Stored data entries
+===+

Lemma mergeFileCoverage_sums_counters_witness :
  ∃ ab h_ab ba h_ba r_ab r_ba,
    mergeFileCoverage (VRef 1) (VRef 21) sample_store = (Ok ab, h_ab) ∧
    mergeFileCoverage (VRef 21) (VRef 1) sample_store = (Ok ba, h_ba) ∧
    read_file h_ab ab = Some r_ab ∧
    read_file h_ba ba = Some r_ba ∧
    FileCoverage.s r_ab
    = map_zip_with Z.add (FileCoverage.s sample_file) (FileCoverage.s sample_file_again) ∧
    FileCoverage.f r_ab
    = map_zip_with Z.add (FileCoverage.f sample_file) (FileCoverage.f sample_file_again) ∧
    FileCoverage.b r_ab
    = map_zip_with (zip_with Z.add)
        (FileCoverage.b sample_file) (FileCoverage.b sample_file_again) ∧
    FileCoverage.l r_ab = None ∧
    FileCoverage.statementMap r_ab = FileCoverage.statementMap sample_file ∧
    FileCoverage.fnMap r_ab = FileCoverage.fnMap sample_file ∧
    FileCoverage.s r_ba = FileCoverage.s r_ab ∧
    FileCoverage.f r_ba = FileCoverage.f r_ab ∧
    FileCoverage.b r_ba = FileCoverage.b r_ab ∧
    FileCoverage.l r_ba = None.
Proof.
  eapply (mergeFileCoverage_sums_counters sample_store (VRef 1) (VRef 21)
            sample_file sample_file_again).
  - vm_compute; reflexivity.
  - vm_compute; reflexivity.
  - vm_compute. repeat split.
  - apply (bool_decide_unpack _). vm_compute. exact I.
  - vm_compute; reflexivity.
  - vm_compute; reflexivity.
Defined.

(** ** addDerivedInfo on a coverage object of well-formed records *)

(** A file object is no object of counts. *)
Lemma read_file_not_counts h v r m : read_file h v = Some r → read_counts h v = Some m → False.
Proof.
  intros Hr Hm%read_counts_inv.
  destruct (read_file_inv _ _ _ Hr)
    as (props & vsm & vs & vfn & vf & vb & Ho & Hsm & Hlines & _).
  rewrite Ho in Hm. injection Hm as ->. rewrite lookup_fmap in Hsm.
  destruct (m !! "statementMap"%string); simplify_eq/=.
Qed.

+===+

→ PROBLEM DETAILS
Leave out every line above except those from the line with "mergeFileCoverage (VRef 21)" up to and including the line with "FileCoverage.l r_ab = None ∧", and copy those exactly.

→ RESPONSE BELOW
    mergeFileCoverage (VRef 21) (VRef 1) sample_store = (Ok ba, h_ba) ∧
    read_file h_ab ab = Some r_ab ∧
    read_file h_ba ba = Some r_ba ∧
    FileCoverage.s r_ab
    = map_zip_with Z.add (FileCoverage.s sample_file) (FileCoverage.s sample_file_again) ∧
    FileCoverage.f r_ab
    = map_zip_with Z.add (FileCoverage.f sample_file) (FileCoverage.f sample_file_again) ∧
    FileCoverage.b r_ab
    = map_zip_with (zip_with Z.add)
        (FileCoverage.b sample_file) (FileCoverage.b sample_file_again) ∧
    FileCoverage.l r_ab = None ∧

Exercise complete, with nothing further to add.